■ **ABOUT THIS EXERCISE**
Your answer must be every line of the data below that holds the string "gmap", copied exactly.
————————
(** C4, as stated, does not hold: the claim that the three conditions
    give responses that cannot be told apart fails, because the body sent
    when the file is missing from the cache directory carries another
    message than the body sent when the item or its photo reference is
    missing. *)
Lemma fetch_photo_reveals_missing_file :
  ¬ (∀ st1 id1 st2 id2,
       item_absent st1 id1 ∨ photo_unset st1 id1 ∨ file_absent st1 id1 →
       item_absent st2 id2 ∨ photo_unset st2 id2 ∨ file_absent st2 id2 →
       snd (handle st1 (GetPhoto id1)) = snd (handle st2 (GetPhoto id2))).
Proof.
  intros H.
  specialize (H shop_file_lost "7" shop_file_lost "2").
  assert (item_absent shop_file_lost "7") as H1 by reflexivity.
  assert (file_absent shop_file_lost "2") as H2.
  { exists saw, (filename png). split_and!; reflexivity. }
  specialize (H (or_introl H1) (or_intror (or_intror H2))).
  vm_compute in H. discriminate.
Qed.

(** C4, amended: each of the three conditions makes
    [GET /inventory/:id/photo] answer 404 and leaves the store as it was.
    A missing item and an item without a photo reference give the same
    response, with the message "Photo not found"; a reference whose file
    is absent from the cache directory gives a 404 with the message
    "Photo file not found". *)
Theorem fetch_photo_not_found st id :
  item_absent st id ∨ photo_unset st id ∨ file_absent st id →
  let '(st', r) := handle st (GetPhoto id) in
  st' = st ∧ status r = 404 ∧
  (item_absent st id ∨ photo_unset st id → r = Response 404 (ErrorJson "Photo not found")) ∧
  (file_absent st id → r = Response 404 (ErrorJson "Photo file not found")).
Proof.
  unfold item_absent, photo_unset, file_absent. simpl. unfold fetch_photo.
  intros [Ha | [(item & Hi & Hp) | (item & f & Hi & Hp & Hf & Hc)]].
  - rewrite Ha. split_and!; [done | done | done | ].
    intros (? & ? & [=] & _).
  - rewrite Hi, Hp. simpl. split_and!; [done | done | done | ].
    intros (? & ? & [= <-] & ? & _). congruence.
  - rewrite Hi, Hp, Hf. simpl. rewrite Hc.
    split_and!; [done | done | | done].
    intros [[=] | (? & [= <-] & ?)]. congruence.
Qed.

(** The amended C4 on an item whose file has left the directory. *)
Lemma fetch_photo_not_found_witness :
  let '(st', r) := handle shop_file_lost (GetPhoto "2") in
  st' = shop_file_lost ∧ status r = 404 ∧
  (item_absent shop_file_lost "2" ∨ photo_unset shop_file_lost "2" →
   r = Response 404 (ErrorJson "Photo not found")) ∧
  (file_absent shop_file_lost "2" →
   r = Response 404 (ErrorJson "Photo file not found")).
Proof.
  apply (fetch_photo_not_found shop_file_lost "2").
  right; right. exists saw, (filename png). split_and!; reflexivity.
Defined.

Lemma unlink_if_exists_gone f (dir : gmap string string) :
  unlink_if_exists f dir !! f = None.
Proof.
  unfold unlink_if_exists. case_bool_decide as H.
  - apply lookup_delete_eq.
  - by apply eq_None_not_Some.
Qed.

Lemma unlink_if_exists_other f g (dir : gmap string string) :
  f ≠ g → unlink_if_exists f dir !! g = dir !! g.
Proof.
  intros. unfold unlink_if_exists. case_bool_decide; [|done].
  by apply lookup_delete_ne.
Qed.

(** The file of the item is gone afterwards, whether it was there or not. *)
Lemma drop_photo_gone item f (dir : gmap string string) :
  Item.photo item = Some f → has_photo item = true → drop_photo item dir !! f = None.
Proof.
  unfold drop_photo, has_photo. intros -> ->. apply unlink_if_exists_gone.
Qed.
————————
■ **RESULT FOR THIS TASK**
Lemma unlink_if_exists_gone f (dir : gmap string string) :
Lemma unlink_if_exists_other f g (dir : gmap string string) :
Lemma drop_photo_gone item f (dir : gmap string string) :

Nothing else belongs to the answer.